Below, we'll share the names and brief characteristics of the most well-known Spanish universities. Please mind that it's not a ranking but a simple list.

Complutense University of Madrid

This one is highly popular among foreign students from all regions of the world. They come here to become doctors, teachers, psychologists, specialists in fine arts and experts in many other fields. Most programs are taught in Spanish — but some are available in Catalan or English.

University of Barcelona

While the Complutense University of Madrid has 26 faculties, its Barcelona counterpart offers only 16. Nevertheless, this establishment is just as popular among foreigners. Here, you can study engineering, humanities, health sciences and much more. You'll appreciate the multicultural environment and an emphasis on educational innovation.

University of Granada

It's the largest university in the country. It was founded in the 16th century and has been maintaining exceptionally high educational standards since then. Its core values are equal opportunities for everyone, internationalization and research.

University of Salamanca

Opt for this one if you'd like to escape the hustle and bustle of big cities. This university is one of the oldest in the country and attracts many foreign students.
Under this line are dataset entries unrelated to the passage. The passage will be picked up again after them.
(** The statements of grantRolePrivileges, in their order: the grants on all the
    tables there are, the narrowing of the audit table, the two grants of the
    administrative role, and the defaults for tables created later. *)
Definition table_names (c : Catalog) : list string := map fst (map_to_list (c_tables c)).
Definition on_audit (rt : string) : list (string * string * string) := grant_on rt ["audit_events"%string] beyond_append.
Definition admin_grants (ad : string) : list (string * string * string) := grant_on ad ["audit_events"; "workspaces"]%string ["SELECT"; "INSERT"]%string.
Definition default_grants (rt ad : string) : gset (string * string) :=
  list_to_set (map (pair rt) DML) ∪ list_to_set (map (pair ad) ["SELECT"; "INSERT"]%string).
Definition granted (rt ad : string) (c : Catalog) : Catalog :=
  set_defaults (fun d => default_grants rt ad ∪ d) (fun u => {[rt; ad]} ∪ u)
    (set_grants (fun g => grant (admin_grants ad) (revoke (on_audit rt) (grant (grant_on rt (table_names c) DML) g))) c).

Section run.
Variable me : string.             (** the role of the connection *)
Variable refused : sql -> bool.

Definition exec (s : sql) (c : Catalog) : res sql_err Catalog :=
  guard! negb (refused s) else Refused in
  match s with
  | CreateExtension e => Ok (set_exts (fun x => {[e]} ∪ x) c)
  | CreateTable t cols ks =>
      match c_tables c !! t with
      | Some _ => Ok c
      | None =>
          let tb := mkTable cols me false false in
          let ks' := flat_map (column_constraints t) cols ++ ks in
          try! _ := check_all c tb ks' in
          Ok (set_grants (grant (map (fun rp => (rp.1, t, rp.2)) (elements (c_defaults c))))
                (set_cons (add_constraints t ks') (set_tables <[t := tb]> c)))
      end
  | CreateIndex n _ t _ _ reads =>
      if decide (n ∈ c_indexes c) then Ok c
      else with_table c t (fun tb => guard! has_cols tb reads else NoColumn (String.concat "," reads) in
             Ok (set_indexes (fun x => {[n]} ∪ x) c))
  | AddColumn t k => with_table c t (fun tb =>
      if has_col tb (c_name k) then Ok c
      else let tb' := mkTable (t_cols tb ++ [k]) (t_owner tb) (t_rls tb) (t_force tb) in
           Ok (set_cons (add_constraints t (column_constraints t k)) (set_tables <[t := tb']> c)))
  | Update t cols => with_table c t (fun tb => guard! has_cols tb cols else NoColumn (String.concat "," cols) in Ok c)
  | AddConstraint scoped t n b =>
      if scoped then
        with_table c t (fun tb =>
          match c_cons c !! (t, n) with
          | Some _ => Ok c
          | None => try! _ := check_body c tb b in Ok (set_cons <[(t, n) := b]> c)
          end)
      else if named c n then Ok c
      else with_table c t (fun tb => try! _ := check_body c tb b in Ok (set_cons <[(t, n) := b]> c))
  | DropConstraint t n => with_table c t (fun _ => Ok (set_cons (delete (t, n)) c))
  | DropIndex n => Ok (set_indexes (fun x => x ∖ {[n]}) c)
  | EnableRLS t => with_table c t (fun tb => Ok (set_tables <[t := mkTable (t_cols tb) (t_owner tb) true (t_force tb)]> c))
  | ForceRLS t => with_table c t (fun tb => Ok (set_tables <[t := mkTable (t_cols tb) (t_owner tb) (t_rls tb) true]> c))
  | OwnerTo t r => with_table c t (fun tb =>
      match c_roles c !! r with
      | Some _ => Ok (set_tables <[t := mkTable (t_cols tb) r (t_rls tb) (t_force tb)]> c)
      | None => Err (NoRoleNamed r)
      end)
  | EnsureRole r => Ok (set_roles <[r := match c_roles c !! r with
                                         | Some a => demoted a
                                         | None => mkRole false true false false false None
                                         end]> c)
  | SetPassword r pw =>
      match c_roles c !! r with
      | Some a => Ok (set_roles <[r := mkRole (r_super a) true (r_bypass a) (r_createrole a) (r_createdb a) (Some pw)]> c)
      | None => Err (NoRoleNamed r)
      end
  | GrantPrivileges rt ad =>
      guard! bool_decide (is_Some (c_roles c !! rt)) else NoRoleNamed rt in
      guard! bool_decide (is_Some (c_roles c !! ad)) else NoRoleNamed ad in
      with_table c "audit_events" (fun _ => with_table c "workspaces" (fun _ => Ok (granted rt ad c)))
  | EnsurePolicy t n p => with_table c t (fun _ =>
      match c_policies c !! (t, n) with
      | Some _ => Ok c
      | None => Ok (set_policies <[(t, n) := p]> c)
      end)
  | ReplacePolicy t n p => with_table c t (fun _ =>
      match p_to p with
      | Some r => guard! bool_decide (is_Some (c_roles c !! r)) else NoRoleNamed r in Ok (set_policies <[(t, n) := p]> c)
      | None => Ok (set_policies <[(t, n) := p]> c)
      end)
  | Query _ => Ok c
  end.
Fixpoint assert_roles (owner : string) (roles : list string) : act Catalog boot_err unit :=
  match roles with
  | [] => act_ret tt
  | r :: l => require! validRole r else BadName r ;; verifyPreProvisionedRole owner r ;;! assert_roles owner l
  end.
Definition assertPreProvisionedRoles (owner : string) (topo : Topology) : act Catalog boot_err unit :=
  assert_roles owner [tp_Runtime topo; tp_Admin topo].

Definition assertOwnership (owner : string) (topo : Topology) : act Catalog boot_err unit :=
  ownerRole <~ map_err Unresolved (act_lift (roleFromDSN (tp_OwnerDSN topo))) ;;
  require! validRole ownerRole else BadName ownerRole ;;
  map_err Sql (one_by_one owner (refused owner) (map (fun t => OwnerTo t ownerRole) rlsTables)).

(** ** database.go *)

Definition setupRLSPolicies (owner adminRole : string) : act Catalog boot_err unit :=
  require! validRole adminRole else BadName adminRole ;;
  map_err Sql (in_one owner (refused owner) (policies_sql adminRole)).

Fixpoint run_steps (steps : list (string * act Catalog boot_err unit)) : act Catalog boot_err unit :=
  match steps with
  | [] => act_ret tt
  | (name, m) :: l => map_err (InStep name) m ;;! run_steps l
  end.

(** The connection [owner] runs the steps in their order. *)
Definition boot_steps (owner : string) (topo : Topology) : list (string * act Catalog boot_err unit) :=
  let ddl m := map_err Sql (m owner (refused owner)) in
  [("extensions", ddl createExtensions); ("tables", ddl createTables); ("migrate-users", ddl migrateUsers);
   ("migrate-audit-events", ddl migrateAuditEvents); ("migrate-tasks", ddl migrateTasks); ("migrate-knowledge", ddl migrateKnowledge);
   ("migrate-publications", ddl migratePublications); ("migrate-pipelines", ddl migratePipelines);
   ("migrate-organization", ddl migrateOrganization); ("migrate-executions", ddl migrateExecutions);
   ("workspace-integrity", ddl enforceWorkspaceIntegrity); ("enable-rls", ddl enableRLS);
   ("roles", if tp_PreProvisioned topo
             then assertPreProvisionedRoles owner topo ;;! grantRolePrivileges owner topo
             else provisionRoles owner topo);
   ("table-ownership", assertOwnership owner topo); ("policies", setupRLSPolicies owner (tp_Admin topo)); ("force-rls", ddl forceRLS)]%string.

Definition Bootstrap (owner : string) (topo : Topology) : act Catalog boot_err unit :=
  run_steps (boot_steps owner topo) ;;!
  map_err Sql (createVectorIndexes owner (refused owner)).
(* ===== verification/BootProps.v ===== *)
(** * What coming up establishes

    A bootstrap as one script, whose statements settle and stay settled: run
    again it changes nothing.  It changes no role but its two.  A process that
    passes the checks of its own connection serves as a role that sees exactly
    the rows of the workspace its sessions are bound to. *)

From S2P Require Import Prelude GoLib GoText Config ConfigProps Schema Boot.

(** ** Bootstrap as one script *)

Section script.
Context `{RuneFold, GoURL, UuidText}.
Variable refused : string -> sql -> bool.
Variables (owner : string) (topo : Topology) (ownerRole : string).
#[local] Abbreviation exec_all := (exec_all owner (refused owner)).

Definition roles_sql : list sql :=
  (if tp_PreProvisioned topo then [] else map EnsureRole [tp_Runtime topo; tp_Admin topo] ++ passwords_sql topo)
  ++ [GrantPrivileges (tp_Runtime topo) (tp_Admin topo)].
Definition extensions_sql : list sql :=
  CreateExtension "vector" :: (if refused owner (CreateExtension "pgcrypto") then [] else [CreateExtension "pgcrypto"]).

(** What each step sends. *)
Definition scripts : list (list sql) :=
  [extensions_sql; createTables_sql; migrateUsers_sql; migrateAuditEvents_sql; migrateTasks_sql; migrateKnowledge_sql; migratePublications_sql;
   migratePipelines_sql; migrateOrganization_sql; migrateExecutions_sql; enforceWorkspaceIntegrity_sql; map EnableRLS rlsTables;
   roles_sql; map (fun t => OwnerTo t ownerRole) rlsTables; policies_sql (tp_Admin topo); map ForceRLS rlsTables].
Definition script : list sql := concat scripts.

(** The statements about who may do what. *)
Definition security_kind (s : sql) : option nat :=
  match s with
  | EnsureRole _ => Some 0 | SetPassword _ _ => Some 1 | GrantPrivileges _ _ => Some 2 | OwnerTo _ _ => Some 3
  | EnsurePolicy _ _ _ => Some 4 | ReplacePolicy _ _ _ => Some 5 | ForceRLS _ => Some 6 | _ => None
  end.

Lemma unsettles_kinds s s' k : security_kind s' = Some k -> security_kind s <> Some k -> unsettles s s' = false.
Proof. destruct s, s'; simpl; congruence. Qed.

(** Lists whose statements have kinds of their own go together. *)
Lemma restartable_kinds l l' :
  restartable l -> restartable l' ->
  (forall s s', s ∈ l -> s' ∈ l' -> exists k, security_kind s' = Some k /\ security_kind s <> Some k) -> restartable (l ++ l').
Proof.
  intros Hl Hl' Hk. apply restartable_app. split_and!; [done|done|]. intros s s' Hs Hs'. destruct (Hk s s' Hs Hs') as (k & ? & ?).
  by eapply unsettles_kinds.
Qed.

Lemma restartable_map {A} (f : A -> sql) (l : list A) : (forall a b, unsettles (f a) (f b) = false) -> restartable (map f l).
Proof.
  intros Hf. unfold restartable. induction l as [|a l IH]; simpl; constructor; [|done]. apply Forall_map, Forall_forall. auto.
Qed.

Definition has_kinds (ks : list nat) (l : list sql) : Prop := Forall (fun s => exists k, k ∈ ks /\ security_kind s = Some k) l.

Lemma restartable_disjoint ks ks' l l' :
  has_kinds ks l -> has_kinds ks' l' -> (forall k, k ∈ ks -> k ∈ ks' -> False) -> restartable l -> restartable l' -> restartable (l ++ l').
Proof.
  unfold has_kinds. rewrite !Forall_forall. intros Hk Hk' Hd Hl Hl'. apply restartable_kinds; [done..|]. intros s s' Hs Hs'.
  destruct (Hk s Hs) as (k & Hin & ->), (Hk' s' Hs') as (k' & Hin' & ->). exists k'. split; [done|]. intros [= ->]. by eapply Hd.
Qed.

Lemma has_kinds_map {A} k (f : A -> sql) l : (forall a, security_kind (f a) = Some k) -> has_kinds [k] (map f l).
Proof. intros Hf. apply Forall_map, Forall_forall. intros a _. exists k. split; [by left|apply Hf]. Qed.

Lemma has_kinds_app ks ks' l l' : has_kinds ks l -> has_kinds ks' l' -> has_kinds (ks ++ ks') (l ++ l').
Proof.
  unfold has_kinds. intros Hl Hl'. apply Forall_app. split; (eapply Forall_impl; [done|]); intros s (k & Hk & ?);
    exists k; (split; [|done]); apply elem_of_app; auto.
Qed.

Lemma passwords_kind : has_kinds [1] (passwords_sql topo).
Proof.
  unfold has_kinds, passwords_sql. simpl. repeat case_match; simpl; repeat constructor; eexists; (split; [by left|done]).
Qed.

Lemma passwords_restartable : tp_Runtime topo <> tp_Admin topo -> restartable (passwords_sql topo).
Proof.
  intros Hne. apply String.eqb_neq in Hne. unfold restartable, passwords_sql. simpl. repeat case_match; simpl; repeat constructor.
  simpl. by rewrite Hne.
Qed.

Lemma roles_kinds : has_kinds [0; 1; 2] roles_sql.
Proof.
  unfold roles_sql. assert (has_kinds [2] [GrantPrivileges (tp_Runtime topo) (tp_Admin topo)]) as H2.
  { repeat constructor. exists 2. split; [by left|done]. }
  destruct (tp_PreProvisioned topo).
  - eapply Forall_impl; [exact H2|]. intros s (k & Hk & ?). exists k. split; [|done]. apply list_elem_of_singleton in Hk as ->. set_solver.
  - change [0; 1; 2] with (([0] ++ [1]) ++ [2]). apply has_kinds_app; [|done]. apply has_kinds_app; [by apply has_kinds_map|apply passwords_kind].
Qed.
(** The event type of a refused listing keeps the plural of its action. *)
Example listing_event_type :
  map (fun a => i_EventType (aa_Record a)) (fr_audit (run (TaskList (ask 1 (Some founder_claims)))).2) = ["task.list-tasks"]%string.
Proof. by vm_compute. Qed.
Record createDepartmentRequest : Type := mkCreateDepartment { cd_Name : string }.
Record updateDepartmentRequest : Type := mkUpdateDepartment { ud_Name : option string }.
Record createTeamRequest : Type := mkCreateTeam { cm_Name : string; cm_DepartmentID : string }.
Record updateTeamRequest : Type := mkUpdateTeam { um_Name : option string; um_DepartmentID : option string }.
(** Capabilities that are absent or null are [None]. *)
Record createAIEmployeeRequest : Type := mkCreateEmployee {
  ce_Name : string; ce_Role : string; ce_TeamID : string; ce_Capabilities : option (list string)
}.
Record updateAIEmployeeRequest : Type := mkUpdateEmployee {
  ue_Name : option string; ue_Role : option string; ue_TeamID : option string; ue_Capabilities : option (list string);
  ue_CurrentTaskID : option string
}.

Definition departmentNameMaxRunes : nat := 100.
Definition teamNameMaxRunes : nat := 100.
Definition employeeNameMaxRunes : nat := 100.
Definition employeeRoleMaxRunes : nat := 100.

Definition department_surface : Surface := mkSurface "department." "-department" "department" "Security by Design".
Definition team_surface : Surface := mkSurface "team." "-team" "team" "Security by Design".
Definition employee_surface : Surface := mkSurface "ai_employee." "-ai-employee" "ai_employee" "Security by Design".

Section org.
Context `{UuidText, UuidParse, StoredTime, SqlLower, Collation, MapOrder}.
Variable rls : bool.
Variable env : nat -> TxTick OrgDB.
Variable draw : nat -> uuid.
Variable draw_header : nat -> bool -> string.
Variable sink : Sink.
Variable r : Request.

Abbreviation M := (act (Front World) (Response OrgAnswer)).

(** [fail] of the three handlers: what the messages call a row, and the text of
    the package's invalid-input error. *)
Definition org_fail {B} (sf : Surface) (row invalid : string) (claims : Claims) (action : string) (id : uuid) (e : err) : M B :=
  let failing {B} := @failing _ World OrgAnswer draw_header sink sf r B claims action id uuid_Nil in
  match e with
  | ErrNotFound => failing "failed" "not_found" (Refused 404 (row +:+ " not found"))
  | ErrWorkspaceMismatch => failing "denied" "workspace_mismatch" forbidden
  | ErrNameTaken => failing "failed" "name_taken" (Refused 409 (row +:+ " name already exists"))
  | ErrInvalidInput => failing "failed" "invalid_input" (Refused 400 invalid)
  | ErrStore _ => act_fail internal_error
  end.

Definition org_calling {B} (fail : err -> M B) (m : act World err B) : M B :=
  res <~ svc m ;;
  match res with Ok b => act_ret b | Err e => fail e end.

(** The listing queries; [parent] names the filter of teams and employees. *)
Definition parseOrgQuery (parent : option string) : M ListQuery :=
  vs <~ known_values r (["limit"; "cursor"]%string ++ match parent with Some p => [p] | None => [] end) silent ;;
  limit <~ optional (values_Get "limit" vs) (Limit 0) (act_fail (Refused 400 "limit must be a non-negative integer")) ;;
  cursor <~ optional (values_Get "cursor" vs) (fun v => match DecodeCursor v with Ok c => Some c | Err _ => None end)
    (act_fail (Refused 400 "cursor is not valid")) ;;
  filter <~ match parent with
            | Some p => optional (values_Get p vs) (fun v => uuid_Parse (TrimSpace v)) (act_fail (Refused 400 (p +:+ " must be a UUID")))
            | None => act_ret None
            end ;;
  act_ret (Normalize (mkQuery (default 0%Z limit) filter (default no_cursor cursor))).

(** A name or a role that is given: trimmed, not blank, not too long. *)
Definition org_text (what : string) (max : nat) (failed : string -> Response OrgAnswer -> M string) (blank : string * string) (v : string)
  : M string :=
  let trimmed := TrimSpace v in
  check! negb (String.eqb trimmed "") else failed blank.1 (Refused 400 blank.2) ;;
  check! (rune_count trimmed <=? max)%nat else failed (what +:+ "_too_long") (Refused 400 (what +:+ " is too long")) ;;
  act_ret trimmed.
Definition required (what : string) : string * string := (what +:+ "_required", what +:+ " is required").
Definition not_blank (what : string) : string * string := (what +:+ "_blank", what +:+ " must not be blank").
(** ** Concrete runs *)

#[local] Hint Extern 0 VectorText => exact bit_vectors : typeclass_instances.
#[local] Hint Extern 0 UuidText => exact unary_uuid : typeclass_instances.
#[local] Hint Extern 0 UuidParse => exact unary_parse : typeclass_instances.
#[local] Hint Extern 0 StoredTime => exact microseconds : typeclass_instances.
#[local] Hint Extern 0 MapOrder => exact in_order : typeclass_instances.
#[local] Hint Extern 0 Nearest => exact (fun _ l => l) : typeclass_instances.

(** A document of workspace 7 and one of workspace 8. *)
Definition two_docs : KnowDB :=
  mkKnowDB {[1%N := demo_doc; 2%N := mkDocRow 8 KindDocument "Plan" "Not yours." (Some [true; true]) 0 0]} {[7%N; 8%N]} 3.
Definition know_front : Front World := mkFront (demo_world two_docs) [] 0.

Abbreviation run q := (respond (knowledge_route calm no_ids demo_provider 0 no_header open_sink q) know_front).

Lemma knowledge_routes_confined_witness :
  let '(resp, s') := run (KnowSearch (ask 1 (Some member)) (mkBody (Some (mkSearchKnowledge "plan" "" None)) false)) in
  status resp = 200%Z /\ length (shown resp) = 1 /\
  (forall d, d ∈ shown resp -> kr_WorkspaceID d = uuid_String 7) /\ know_confined 7 2 two_docs (w_db (fr_svc s')).
Proof.
  pose proof (knowledge_routes_confined (fun _ l d H => H) calm no_ids demo_provider 0 no_header open_sink
    (KnowSearch (ask 1 (Some member)) (mkBody (Some (mkSearchKnowledge "plan" "" None)) false)) know_front) as Hp.
  match goal with |- let '(_, _) := ?a in _ =>
    assert (status a.1 = 200%Z) as Hs by (vm_compute; reflexivity);
    assert (length (shown a.1) = 1) as Hl by (vm_compute; reflexivity); destruct a as [resp s'] end.
  assert (caller (ask 1 (Some member)) = Some (member, 7%N)) as Hc by (vm_compute; reflexivity).
  cbn [knowledge_request] in Hp. rewrite Hc in Hp. destruct Hp as [Hours Hrow].
  split; [exact Hs|]. split; [exact Hl|]. split; [exact Hours|]. apply Hrow. intros n db. reflexivity.
Defined.
Lemma gives_create cx goal task title body platform key : gives (create env cx ws goal task title body platform key) of_ws.
Proof.
  unfold create. cbv zeta. apply gives_if; [|apply gives_fail]. do 2 gives_step. destruct (New _ _ _ _ _ _ _ _) as [p|e] eqn:Hn; [|by repeat gives_step].
  apply (gives_bind _ _ (fun x => match x with Ok a => of_ws a | Err _ => True end)).
  - apply pub_gives_try, pub_gives_tx. intros now db x db' Hc. unfold db_Create in Hc. do 4 (apply guard_Ok in Hc as [_ Hc]).
    injection Hc as <- _. unfold New in Hn. apply guard_Ok in Hn as [_ Hn]. by apply guard_Ok in Hn as [_ [= <-]].
  - intros [q|e] Hq; [by repeat gives_step|]. gives_step; [|by repeat gives_step].
    apply (gives_bind _ _ (fun x => match x with Ok a => of_ws a | Err _ => True end)); [|intros [q|e'] Hq'; by repeat gives_step].
    apply pub_gives_try, pub_gives_read. apply found_by_key.
Qed.

Lemma gives_CreateWithIdempotency cx goal task title body platform key :
  gives (CreateWithIdempotency env cx ws goal task title body platform key) of_ws.
Proof.
  unfold CreateWithIdempotency, PublishService.Create. cbv zeta. apply gives_if; [apply gives_create|]. apply gives_if; [apply gives_fail|].
  apply (gives_bind _ _ (fun x => match x with Ok a => of_ws a | Err _ => True end)).
  - apply pub_gives_try, pub_gives_read. apply found_by_key.
  - intros [q|e] Hq; [by apply gives_ret|]. destruct e; try apply gives_fail. apply gives_create.
Qed.

Lemma gives_ToReview cx id : gives (ToReview env cx ws id) of_ws.
Proof. unfold ToReview, transition. apply gives_if; [|apply gives_fail]. apply gives_owned. intros p Hp. by apply gives_apply. Qed.

Lemma gives_Approve cx id who : gives (PublishService.Approve env cx ws id who) of_ws.
Proof.
  unfold PublishService.Approve. repeat first [apply gives_owned; intros ? ?|apply gives_apply|gives_step].
  match goal with Hp : of_ws _ |- _ => exact Hp end.
Qed.

Lemma gives_Reject cx id who : gives (PublishService.Reject env cx ws id who) of_ws.
Proof.
  unfold PublishService.Reject. repeat first [apply gives_owned; intros ? ?|apply gives_apply|gives_step].
  match goal with Hp : of_ws _ |- _ => exact Hp end.
Qed.

Abbreviation first_of_ws := (fun pe : Publication * option err => of_ws pe.1).

(** The end of a delivery that failed. *)
Lemma gives_failed (m : act World err Publication) (f : act World err unit) e :
  gives m of_ws ->
  gives (q <~ act_try m ;; f ;;! match q with Err x => act_fail x | Ok p => act_ret (p, Some e) end) first_of_ws.
Proof.
  intros Hm. eapply gives_bind; [by apply pub_gives_try|]. intros [q|x] Hq; (eapply gives_bind; [apply gives_any|]; intros _ _);
    [by apply gives_ret|apply gives_fail].
Qed.

Lemma gives_Publish cx id who : gives (PublishService.Publish env deliver cx ws id who) first_of_ws.
Proof.
  unfold PublishService.Publish. cbv zeta. do 3 gives_step; [repeat gives_step..|]. apply gives_owned. intros p Hp.
  destruct (CanTransition _ _); [by repeat gives_step|]. apply gives_if; [by repeat gives_step|].
  gives_step. match goal with |- gives (match ?x with _ => _ end) _ => destruct x as [ref|e] end.
  - gives_step. apply (gives_bind _ _ of_ws); [by apply gives_apply|]. intros q Hq. by apply gives_ret.
  - by apply gives_failed, gives_apply.
Qed.

Lemma gives_Retry cx id who : gives (PublishService.Retry env deliver cx ws id who) first_of_ws.
Proof.
  unfold PublishService.Retry. cbv zeta. apply gives_if; [apply gives_fail|]. gives_step. apply gives_if; [|apply gives_fail].
  apply gives_owned. intros p Hp. do 2 (apply gives_if; [|apply gives_fail]).
  gives_step. match goal with |- gives (match ?x with _ => _ end) _ => destruct x as [ref|e] end.
  - gives_step. apply (gives_bind _ _ of_ws); [by apply gives_apply|]. intros q Hq. by apply gives_ret.
  - gives_step. apply gives_failed, pub_gives_tx. intros now db x db' Hu. unfold db_Update in Hu. apply guard_Ok in Hu as [_ Hu].
    destruct (find_row _ _ _); [|by injection Hu as <- _]. cbv zeta in Hu. apply guard_Ok in Hu as [_ Hu]. by apply guard_Ok in Hu as [_ [= <- _]].
Qed.

Lemma gives_List status : gives (PublishService.List env ws status) (fun l => forall p, p ∈ l -> of_ws p).
Proof.
  apply pub_gives_read. intros db l [= <-] p Hp. apply subseteq_take in Hp. rewrite merge_sort_Permutation in Hp.
  apply list_elem_of_filter in Hp as [Hp _]. apply andb_true_iff in Hp as [Hp _]. by apply N.eqb_eq.
Qed.
End handed_out.

(** ** The handlers *)

Inductive PublicationRequest : Type :=
| PubCreate (r : Http.Request) (body : Body createPublicationRequest)
| PubList (r : Http.Request)
| PubGet (r : Http.Request)
| PubSubmit (r : Http.Request) (body : option string)
| PubApprove (r : Http.Request) (body : option string)
| PubReject (r : Http.Request) (body : option string)
| PubPublish (r : Http.Request) (body : option string)
| PubRetry (r : Http.Request) (body : option string).

Definition publication_request (q : PublicationRequest) : Http.Request :=
  match q with
  | PubCreate r _ | PubList r | PubGet r | PubSubmit r _ | PubApprove r _ | PubReject r _ | PubPublish r _ | PubRetry r _ => r
  end.
(** A member cancels the execution: the request is the service's cancellation in
    the member's workspace. *)
Example member_cancels :
  let '(resp, s') := asking open_sink (HCancel (ask 1 (Some member))) exec_front in
  answered resp = (202%Z, Some ("cancelled"%string, false)) /\
  cancel_exactly (ask 1 (Some member)) member 7 1 exec_front s' resp /\ moves exec_board (rt_execs (fr_svc s')).
Proof.
  pose proof (exec_routes_on_board TasksProps.alone_env OrgProps.still no_header open_sink (HCancel (ask 1 (Some member))) exec_front) as Hp.
  pose proof (Cancel_cases no_header open_sink (ask 1 (Some member)) exec_front) as Hc.
  match goal with |- let '(_, _) := ?a in _ =>
    assert (answered a.1 = (202%Z, Some ("cancelled"%string, false))) as Hs by (vm_compute; reflexivity) end.
  cbn [exec_route] in *. destruct (respond _ _) as [resp s']. split; [exact Hs|]. split; [exact Hc|exact Hp].
Qed.

(** ** What is not as it is said to be *)

Definition requests (qs : list ExecRequest) : list (Z * option (string * bool)) * Front (Runtime PgStore.World) :=
  foldl (fun p q => let '(resp, s) := asking open_sink q p.2 in (p.1 ++ [answered resp], s)) ([], exec_front) qs.

(** A fresh admission is a server error, and is not recorded; a replay, a read
    and a cancellation of what was admitted without a snapshot go through. *)
Example fresh_admission_is_a_server_error :
  (requests [execute 1 "k2"]).1 = [(500%Z, None)] /\ fr_audit (requests [execute 1 "k2"]).2 = [] /\
  (requests [execute 1 " k1 "; execute 2 "k1"; HGet (ask 1 (Some member)); HCancel (ask 1 (Some member)); HCancel (ask 1 (Some member))]).1 =
    [(202%Z, Some ("pending"%string, false)); (409%Z, None); (200%Z, Some ("pending"%string, false));
     (202%Z, Some ("cancelled"%string, false)); (202%Z, Some ("cancelled"%string, false))].
Proof. by vm_compute. Qed.

(** The conflict is recorded as an execution whose identifier is the task's. *)
Example task_recorded_as_execution :
  map (fun a => (i_TargetType (aa_Record a), i_TargetID (aa_Record a), aa_Detail a)) (fr_audit (requests [execute 2 "k1"]).2) =
    [("execution"%string, 2%N, "idempotency_key_conflict"%string)].
Proof. by vm_compute. Qed.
It's located in a small historical town with an incredibly rich culture, so it will be an aesthetic pleasure for you to stay there.

University of Valencia

It's a polytechnic university where students specialize predominantly in technology and science. However, fine arts and business administration are on the curriculum as well. Over 400 subjects are available in English.

Pompeu Fabra University

It's located in Barcelona and offers a mix of on-site and online classes. It has three campuses around the city. They are focused on, respectively, social and human sciences, health and life sciences and communication and IT. Pompeu Fabra was a linguist who helped to standardize the Catalan language. The university that bears his name is one of the best places in the country to learn this language.

Autonomous University of Madrid

Here, students specialize in many different disciplines: from theatre to medical studies, from philosophy to business and from teaching to law. Many courses are available in English. Apart from academia, this university is also renowned for its research.

University of Seville

It was founded at the very beginning of the 16th century and offers over 50 international undergraduate and graduate degrees. Flamenco and bullfighting originate from Seville — so it's only natural that this university is focused on culture and arts. It boasts an impressive historic-artistic collection and frequently collaborates with other cultural establishments.

University of Catalonia

It's based in Barcelona and stands out from the other educational establishments for two reasons. First, its audience tends to be older than in other universities: around 60% of students are aged over 30. Second, it's famous for its remote and online learning: over 50,000 students attend distant courses.

University of Vigo

The city of Vigo is located in Galicia. It consists of three campuses, each of which is focused on its specific fields of study: urban setting, mixed arts, sports and humanities in the first campus, technology in the second and social and economic sciences in the third. The flagship field is technology. It's the only university in the country that has sent micro-satellites into space.